● **What the task asks**
Starting with the line that contains "let occ c := Z.of_nat" and stopping after the line that contains "let buf := replicate", return each line below exactly as written, with no others.
####
Definition openiputtest s : UT unit :=
  must succeeds (mkdir (str "oidir")) s (str "mkdir oidir failed") ;;;
  let! pid := fork_or_die s in
  when (pid =? 0)
    (must fails (open (str "oidir") O_RDWR) s (str "open directory for write succeeded") ;;;
     uexit 0) ;;;
  pause 1 ;;;
  must (equals 0) (unlink (str "oidir")) s (str "unlink failed") ;;;
  let! '(_, xstatus) := wait in
  uexit xstatus.

Definition iref_one s : UT unit :=
  must (equals 0) (mkdir (str "irefd")) s (str "mkdir irefd failed") ;;;
  must (equals 0) (chdir (str "irefd")) s (str "chdir irefd failed") ;;;
  mkdir [] ;;;
  link (str "README") [] ;;;
  let! fd := open [] O_CREATE in
  when (0 <=? fd) (close fd ;;; uret tt) ;;;
  let! fd := open (str "xx") O_CREATE in
  when (0 <=? fd) (close fd ;;; uret tt) ;;;
  unlink (str "xx") ;;;
  uret tt.
Definition iref s : UT unit :=
  upto (NINODE + 1) (fun _ => iref_one s) ;;;
  upto (NINODE + 1) (fun _ => chdir (str "..") ;;; unlink (str "irefd") ;;; uret tt) ;;;
  chdir (str "/") ;;;
  uret tt.

(** ** Files *)
Definition opentest s : UT unit :=
  let! fd := must succeeds (open (str "echo") 0) s (str "open echo failed!") in
  close fd ;;;
  must fails (open (str "doesnotexist") 0) s (str "open doesnotexist succeeded!") ;;;
  uret tt.

Definition writetest s : UT unit :=
  let! fd := must succeeds (open (str "small") CREATE_RW) s (str "error: creat small failed!") in
  upto 100 (fun i =>
    let! n := write fd (replicate 10 97) in
    when (negb (n =? 10)) (die (str "%s: error: write aa %d new file failed" ++ nl) [VStr (Some s); VInt i]) ;;;
    let! n := write fd (replicate 10 98) in
    when (negb (n =? 10)) (die (str "%s: error: write bb %d new file failed" ++ nl) [VStr (Some s); VInt i])) ;;;
  close fd ;;;
  let! fd := must succeeds (open (str "small") O_RDONLY) s (str "error: open small failed!") in
  let! a := read fd (100 * 10 * 2) in
  when (negb (a_ret a =? 100 * 10 * 2)) (oops s (str "read failed")) ;;;
  close fd ;;;
  must succeeds (unlink (str "small")) s (str "unlink small failed") ;;;
  uret tt.

(** The reads of [writebig], of which [n] were done. *)
Fixpoint writebig_reads (fuel : nat) s (fd n : Z) (buf : list Z) : UT unit :=
  match fuel with
  | O => ufuel
  | S k =>
      let! a := read fd BSIZE in
      let buf := fill buf a in
      if a_ret a =? 0 then
        when (negb (n =? MAXFILE)) (die (str "%s: read only %d blocks from big") [VStr (Some s); VInt n])
      else if negb (a_ret a =? BSIZE) then die (str "%s: read failed %d" ++ nl) [VStr (Some s); VInt (a_ret a)]
      else
        let x := s32 (of_le (take 4 buf)) in
        when (negb (x =? n)) (die (str "%s: read content of block %d is %d" ++ nl) [VStr (Some s); VInt n; VInt x]) ;;;
        writebig_reads k s fd (n + 1) buf
  end.
Definition writebig (fuel : nat) s : UT unit :=
  let! fd := must succeeds (open (str "big") CREATE_RW) s (str "error: creat big failed!") in
  upto MAXFILE (fun i =>
    let! n := write fd (le 4 i ++ zeroes (BSIZE - 4)) in
    when (negb (n =? BSIZE)) (die (str "%s: error: write big file failed i=%d" ++ nl) [VStr (Some s); VInt i])) ;;;
  close fd ;;;
  let! fd := must succeeds (open (str "big") O_RDONLY) s (str "error: open big failed!") in
  writebig_reads fuel s fd 0 (le 4 (MAXFILE - 1) ++ zeroes (BUFSZ - 4)) ;;;
  close fd ;;;
  must succeeds (unlink (str "big")) s (str "unlink big failed") ;;;
  uret tt.

Definition createtest s : UT unit :=
  upto 52 (fun i => let! fd := open [97; u8 (48 + i)] CREATE_RW in close fd ;;; uret tt) ;;;
  upto 52 (fun i => unlink [97; u8 (48 + i)] ;;; uret tt).

Definition dirtest s : UT unit :=
  must succeeds (mkdir (str "dir0")) s (str "mkdir failed") ;;;
  must succeeds (chdir (str "dir0")) s (str "chdir dir0 failed") ;;;
  must succeeds (chdir (str "..")) s (str "chdir .. failed") ;;;
  must succeeds (unlink (str "dir0")) s (str "unlink dir0 failed") ;;;
  uret tt.

(** The characters [c] and [p] of a file, ten at a time; a short read leaves the rest
    of the buffer. *)
Fixpoint sharedfd_count (fuel : nat) (fd : Z) (buf : list Z) (nc np : Z) : UT (Z * Z) :=
  match fuel with
  | O => ufuel
  | S k =>
      let! a := read fd 10 in
      let buf := fill buf a in
      if 0 <? a_ret a then
        let occ c := Z.of_nat (length (filter (fun x => x = c) (take 10 buf))) in
        sharedfd_count k fd buf (s32 (nc + occ 99)) (s32 (np + occ 112))
      else uret (nc, np)
  end.
Definition sharedfd (fuel : nat) s : UT unit :=
  unlink (str "sharedfd") ;;;
  let! fd := open (str "sharedfd") CREATE_RW in
  when (fd <? 0) (die (str "%s: cannot open sharedfd for writing") [VStr (Some s)]) ;;;
  let! pid := fork in
  let buf := replicate 10 (if pid =? 0 then 99 else 112) in
  upto 1000 (fun _ =>
    let! n := write fd buf in
    when (negb (n =? 10)) (oops s (str "write sharedfd failed"))) ;;;
  (if pid =? 0 then uexit 0 else
   let! '(_, xstatus) := wait in when (negb (xstatus =? 0)) (uexit xstatus)) ;;;
  close fd ;;;
  let! fd := must succeeds (open (str "sharedfd") 0) s (str "cannot open sharedfd for reading") in
  let! '(nc, np) := sharedfd_count fuel fd buf 0 0 in
  close fd ;;;
  unlink (str "sharedfd") ;;;
  if (nc =? 1000 * 10) && (np =? 1000 * 10) then uexit 0 else oops s (str "nc/np test fails").

Definition fourfiles_child s (fname : list Z) (pi : Z) : UT unit :=
  let! fd := must succeeds (open fname CREATE_RW) s (str "create failed") in
  upto 12 (fun _ =>
    let! n := write fd (replicate 500 (u8 (48 + pi))) in
    when (negb (n =? 500)) (die (str "write failed %d" ++ nl) [VInt n])) ;;;
  uexit 0.
Fixpoint fourfiles_read (fuel : nat) s (fd c total : Z) : UT Z :=
  match fuel with
  | O => ufuel
  | S k =>
      let! a := read fd BUFSZ in
      if 0 <? a_ret a then
        ueach (take (Z.to_nat (a_ret a)) (a_data a)) (fun x => when (negb (x =? c)) (oops s (str "wrong char"))) ;;;
        fourfiles_read k s fd c (s32 (total + a_ret a))
      else uret total
  end.
Definition fourfiles (fuel : nat) s : UT unit :=
  upto 4 (fun pi =>
    let fname := [102; 48 + pi] in
    unlink fname ;;;
    let! pid := fork_or_die s in
    when (pid =? 0) (fourfiles_child s fname pi)) ;;;
  upto 4 (fun _ => let! '(_, xstatus) := wait in when (negb (xstatus =? 0)) (uexit xstatus)) ;;;
  upto 4 (fun i =>
    let fname := [102; 48 + i] in
    let! fd := open fname 0 in
    let! total := fourfiles_read fuel s fd (48 + i) 0 in
    close fd ;;;
    when (negb (total =? 12 * 500)) (die (str "wrong length %d" ++ nl) [VInt total]) ;;;
    unlink fname ;;;
    uret tt).

Definition createdelete_child s (pi : Z) : UT unit :=
  upto 20 (fun i =>
    let! fd := must succeeds (open [112 + pi; 48 + i] CREATE_RW) s (str "create failed") in
    close fd ;;;
    when ((0 <? i) && (i mod 2 =? 0))
      (must succeeds (unlink [112 + pi; 48 + i / 2]) s (str "unlink failed") ;;; uret tt)) ;;;
  uexit 0.
Definition createdelete_check s (i pi : Z) : UT unit :=
  let name := [112 + pi; 48 + i] in
  let! fd := open name 0 in
  (if ((i =? 0) || (20 / 2 <=? i)) && (fd <? 0) then
     die (str "%s: oops createdelete %s didn't exist" ++ nl) [VStr (Some s); VStr (Some name)]
   else when ((1 <=? i) && (i <? 20 / 2) && (0 <=? fd))
     (die (str "%s: oops createdelete %s did exist" ++ nl) [VStr (Some s); VStr (Some name)])) ;;;
  when (0 <=? fd) (close fd ;;; uret tt).
Definition createdelete s : UT unit :=
  upto 4 (fun pi => let! pid := fork_or_die s in when (pid =? 0) (createdelete_child s pi)) ;;;
  upto 4 (fun _ => let! '(_, xstatus) := wait in when (negb (xstatus =? 0)) (uexit 1)) ;;;
  upto 20 (fun i => upto 4 (fun pi => createdelete_check s i pi)) ;;;
  upto 20 (fun i => upto 4 (fun pi => unlink [112 + pi; 48 + i] ;;; uret tt)).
####
● **Finished task**
        let occ c := Z.of_nat (length (filter (fun x => x = c) (take 10 buf))) in
        sharedfd_count k fd buf (s32 (nc + occ 99)) (s32 (np + occ 112))
      else uret (nc, np)
  end.
Definition sharedfd (fuel : nat) s : UT unit :=
  unlink (str "sharedfd") ;;;
  let! fd := open (str "sharedfd") CREATE_RW in
  when (fd <? 0) (die (str "%s: cannot open sharedfd for writing") [VStr (Some s)]) ;;;
  let! pid := fork in
  let buf := replicate 10 (if pid =? 0 then 99 else 112) in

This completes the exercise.